Mechanistic Insights into Homoserine O-Acetyltransferase from Mycobacterium tuberculosis

Abstract

The enzyme MetX is a homoserine O-acetyltransferase that catalyzes the first step in methionine biosynthesis and is essential for survival and virulence of various pathogens. It is an attractive target for antifungal and antibacterial drug development. MetX catalyzes the acetyl transfer from acetyl-CoA (AcCoA) to homoserine via a ping-pong mechanism involving an acyl-enzyme intermediate. The active site contains a Ser-His-Asp catalytic triad, which constitutes its core catalytic machinery. Here we investigated the mechanistic details of MetX from Mycobacterium tuberculosis (MtbMetX) using a combination of quantum mechanics/molecular mechanics (QM/MM) calculations, mutagenesis, and mass spectrometry. QM/MM calculations suggest that D320 of the catalytic triad participates in the proton transfer during homoserine acetylation, but not during acyl-enzyme formation. Experiments showed that a D320N substitution, which removes the proton-accepting capability of D320 as well as the pK_a modulation of H350 by D320, still allowed acyl-enzyme formation at a markedly reduced rate, but significantly impaired the production of acetyl-homoserine.
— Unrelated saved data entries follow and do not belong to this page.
(* ===== verification/HostProps.v ===== *)
(** * Host calls: lemmas

    Two small logics for host functions: what they do to the gas, and that they
    keep registers, memory and an invariant of their state. *)
From S2P Require Export PvmRun AccumulateInvoke.

(** ** Gas *)

(** A part of a host function that does not touch the gas. *)
Definition gas_const {X A} (c : host X A) : Prop :=
  ∀ s, match c s with
       | HNext _ t | HReturn t _ => hs_gas t = hs_gas s
       | HCrash => True
       end.

Create HintDb gas_const.

Section gas.
Context {X : Type}.

Lemma gas_const_bind {A B} (c : host X A) (k : A → host X B) :
  gas_const c → (∀ a, gas_const (k a)) → gas_const (hbind c k).
Proof.
  intros Hc Hk s. unfold hbind. specialize (Hc s). destruct (c s) as [a t|t e|]; [|done..].
  specialize (Hk a t). destruct (k a t); congruence || done.
Qed.

Lemma gas_const_at {A} (f : hstate X → host X A) : (∀ s, gas_const (f s)) → gas_const (λ s, f s s).
Proof. intros H s. apply H. Qed.

Lemma gas_const_pure {A} (a : A) : gas_const (X := X) (hpure a).
Proof. done. Qed.
Lemma gas_const_return {A} e : gas_const (X := X) (A := A) (hreturn e).
Proof. done. Qed.
Lemma gas_const_crash {A} : gas_const (X := X) (A := A) hcrash.
Proof. done. Qed.
Lemma gas_const_get : gas_const (X := X) hget.
Proof. done. Qed.
Lemma gas_const_put x : gas_const (X := X) (hput x).
Proof. done. Qed.
Lemma gas_const_gas : gas_const (X := X) hgas.
Proof. done. Qed.
Lemma gas_const_call {A} f (c : res pvm_error A) : gas_const (X := X) (hcall f c).
Proof. intros s. by destruct c. Qed.
Lemma gas_const_get_reg r : gas_const (X := X) (get_reg r).
Proof. intros s. apply gas_const_call. Qed.
Lemma gas_const_put_reg r v : gas_const (X := X) (put_reg r v).
Proof. intros s. unfold put_reg. by destruct (go_update _ _ _). Qed.
Lemma gas_const_put_mem m : gas_const (X := X) (put_mem m).
Proof. done. Qed.
Lemma gas_const_map {A} (o : option A) : gas_const (X := X) (hmap o).
Proof. by destruct o. Qed.
End gas.
#[export] Hint Resolve gas_const_bind gas_const_pure gas_const_return gas_const_crash gas_const_get
  gas_const_put gas_const_gas gas_const_call gas_const_get_reg gas_const_put_reg gas_const_put_mem
  gas_const_map : gas_const.

(** Takes a host function apart into its statements. *)
Ltac gas_split :=
  repeat first
    [ solve [eauto 2 with gas_const nocore]
    | apply gas_const_bind
    | progress intros
    | progress cbv zeta
    | match goal with |- gas_const (match ?d with _ => _ end) => destruct d end
    | match goal with |- gas_const (let '(_, _) := ?d in _) => destruct d end ].

Section gas_functions.
Context {X : Type}.

Lemma gas_const_read addr n : gas_const (X := X) (read_bytes addr n).
Proof.
  unfold read_bytes, make_bytes. gas_split. intros s. apply gas_const_call.
Qed.
Lemma gas_const_write f addr data : gas_const (X := X) (write_bytes f addr data).
Proof. intros s. unfold write_bytes. apply gas_const_bind; gas_split. Qed.
Lemma gas_const_number t addr n : gas_const (X := X) (Host.readNumber t addr n).
Proof. unfold Host.readNumber. apply gas_const_bind; [apply gas_const_read|]. gas_split. Qed.
Lemma gas_const_code {A} c : gas_const (X := X) (A := A) (Host.withCode c).
Proof. unfold Host.withCode. gas_split. Qed.
Lemma gas_const_offset a d o l : gas_const (X := X) (Host.writeFromOffset a d o l).
Proof. unfold Host.writeFromOffset. destruct (_ <? _); [apply gas_const_write|gas_split]. Qed.
Lemma gas_const_key H i d : gas_const (X := X) (Host.storage_key H i d).
Proof. unfold Host.storage_key. gas_split. Qed.
End gas_functions.
#[export] Hint Resolve gas_const_read gas_const_write gas_const_number gas_const_code gas_const_offset
  gas_const_key : gas_const.

Lemma gas_const_regular f : gas_const (update_regular f).
Proof. unfold update_regular. gas_split. Qed.
Lemma gas_const_acc f : gas_const (update_acc f).
Proof. apply gas_const_regular. Qed.
Lemma gas_const_heap h : gas_const (put_heap h).
Proof. unfold put_heap. gas_split. Qed.
Lemma gas_const_own : gas_const own_account.
Proof. unfold own_account. gas_split. Qed.
#[export] Hint Resolve gas_const_regular gas_const_acc gas_const_heap gas_const_own : gas_const.
Lemma gas_const_service i a : gas_const (set_service i a).
Proof. unfold set_service. gas_split. Qed.
Lemma gas_const_set_own a : gas_const (set_own a).
Proof. unfold set_own. gas_split. Qed.
Lemma gas_const_delete i : gas_const (delete_service i).
Proof. unfold delete_service. gas_split. Qed.
Lemma gas_const_set_meta a k t : gas_const (set_meta a k t).
Proof. unfold set_meta. gas_split. Qed.
Lemma gas_const_meta a k : gas_const (meta_of a k).
Proof. unfold meta_of. gas_split. Qed.
#[export] Hint Resolve gas_const_service gas_const_set_own gas_const_delete gas_const_set_meta
  gas_const_meta : gas_const.

Lemma gas_const_drop a k : gas_const (Acc.drop_preimage a k).
Proof. unfold Acc.drop_preimage. gas_split. Qed.
Lemma gas_const_bless addr i n : gas_const (Acc.bless_entries addr i n).
Proof.
  revert i. induction n as [|n IH]; intros i; cbn [Acc.bless_entries]; [gas_split|].
  apply gas_const_bind; [|done]. unfold Acc.bless_entry. gas_split.
Qed.
Lemma gas_const_assign addr c i n : gas_const (Acc.assign_entries addr c i n).
Proof.
  revert i. induction n as [|n IH]; intros i; cbn [Acc.assign_entries]; gas_split.
Qed.
Lemma gas_const_designate addr i n : gas_const (Acc.designate_entries addr i n).
Proof.
  revert i. induction n as [|n IH]; intros i; cbn [Acc.designate_entries]; gas_split.
Qed.
#[export] Hint Resolve gas_const_drop gas_const_bless gas_const_assign gas_const_designate : gas_const.

(** What a call does to the gas: it takes 10 units, or fails at once. *)
Definition takes_gas {X A} (c : host X A) : Prop :=
  ∀ s, 0 ≤ hs_gas s < 2 ^ 63 →
    match c s with
    | HNext _ t => hs_gas t = hs_gas s - HostCallCost
    | HReturn t e =>
        hs_gas t = hs_gas s - HostCallCost ∨
        hs_gas s < HostCallCost ∧ e = Some ErrOutOfGas ∧ hs_gas t = hs_gas s ∧
        hs_regs t = hs_regs s ∧ hs_mem t = hs_mem s
    | HCrash => True
    end.

Lemma charge_takes_gas {X A} (k : host X A) :
  gas_const k → takes_gas (let? _ := charge HostCallCost in k).
Proof.
  intros Hk s Hs. unfold hbind, charge. destruct (Z.ltb_spec (hs_gas s) HostCallCost) as [Hlt|Hge].
  - right. by split_and!.
  - set (t := MkHst _ _ _ _). specialize (Hk t).
    assert (hs_gas t = hs_gas s - HostCallCost) as Ht.
    { subst t. cbn. unfold HostCallCost in *. unfold int64. rewrite wrapS_id; [done|lia|unfold inS; lia]. }
    destruct (k t); [congruence| |done]. left. congruence.
Qed.

Lemma general_takes_gas c : takes_gas c → takes_gas (general c).
Proof.
  intros Hc s Hs. unfold general. specialize (Hc (MkHst (hs_gas s) (hs_regs s) (hs_mem s) ()) Hs).
  by destruct (c _).
Qed.
Lemma on_heap_takes_gas c : takes_gas c → takes_gas (on_heap c).
Proof.
  intros Hc s Hs. unfold on_heap. specialize (Hc (MkHst (hs_gas s) (hs_regs s) (hs_mem s) (hs_x s).2) Hs).
  by destruct (c _).
Qed.

(** Putting the account back touches maps only. *)
Lemma set_own_frame a s :
  match set_own a s with
  | HNext _ t => hs_gas t = hs_gas s ∧ hs_regs t = hs_regs s ∧ hs_mem t = hs_mem s
  | HReturn _ _ => False
  | HCrash => True
  end.
Proof.
  unfold set_own, set_service, put_heap, hbind, hget, hput, hmap, hpure, hcrash. cbn.
  by destruct (map_put _ _ _ _).
Qed.

Lemma restore_takes_gas c a : takes_gas c → takes_gas (then_restore c a).
Proof.
  intros Hc s Hs. specialize (Hc s Hs). unfold then_restore. destruct (c s) as [u t|t e|]; [| |done];
    pose proof (set_own_frame a t) as Hf; destruct (set_own a t) as [u' t'|t' e'|]; try done;
    destruct Hf as (Hg & Hr & Hm); [congruence|].
  destruct Hc as [Hc|(H1 & H2 & H3 & H4 & H5)]; [left; congruence|right].
  split_and!; try done; congruence.
Qed.

Lemma GasRemaining_takes_gas {X} : takes_gas (X := X) Host.GasRemaining.
Proof. apply charge_takes_gas. gas_split. Qed.
Lemma Lookup_takes_gas {X} h a i m : takes_gas (X := X) (Host.Lookup h a i m).
Proof. apply charge_takes_gas. gas_split. Qed.
Lemma Read_takes_gas {X} H h a i m : takes_gas (X := X) (Host.Read H h a i m).
Proof. apply charge_takes_gas. gas_split. Qed.
Lemma Info_takes_gas {X} h i m : takes_gas (X := X) (Host.Info h i m).
Proof. apply charge_takes_gas. gas_split. Qed.
Lemma Write_takes_gas H a i : takes_gas (Host.Write H a i).
Proof. apply charge_takes_gas. gas_split. Qed.

Lemma unknown_takes_gas {X} : takes_gas (X := X) (unknown_call HostCallCost).
Proof.
  intros s Hs. unfold unknown_call, hbind, put_reg. destruct (go_update _ _ _); [|done..]. cbn. left.
  unfold HostCallCost in *. unfold int64. rewrite wrapS_id; [done|lia|unfold inS; lia].
Qed.

(** Every call of accumulation but [Transfer]. *)
Lemma accumulate_call_takes_gas H a u i n : n ≠ 11 → takes_gas (accumulate_call H a u i n).
Proof.
  intros Hn s Hs. unfold accumulate_call, hbind at 1, hget. cbn [hs_x].
  set (c := match n with 0 => _ | _ => _ end). enough (takes_gas c) as Hc by apply (Hc s Hs). subst c.
  repeat match goal with |- takes_gas (match ?p with _ => _ end) => destruct p end;
    try done; try apply unknown_takes_gas; try apply general_takes_gas, GasRemaining_takes_gas;
    try (apply charge_takes_gas; gas_split);
    apply restore_takes_gas; first [apply on_heap_takes_gas, Write_takes_gas|apply general_takes_gas];
    first [apply Lookup_takes_gas|apply Read_takes_gas|apply Info_takes_gas].
Qed.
To isolate the effect of D320's participation in proton transfer from its pK_a modulation role, we used QM/MM calculations to simulate a system where D320 could modulate H350 pK_a but not accept a proton. These calculations suggest that while D320's proton-accepting role is not required for the AcCoA reaction, it contributes thermodynamically in the homoserine reaction by lowering the energy of the forward pathway. Elucidating the mechanistic details of MtbMetX reactions offers valuable insights that will facilitate the development of mechanism-based inhibitors, contributing to future therapeutic strategies.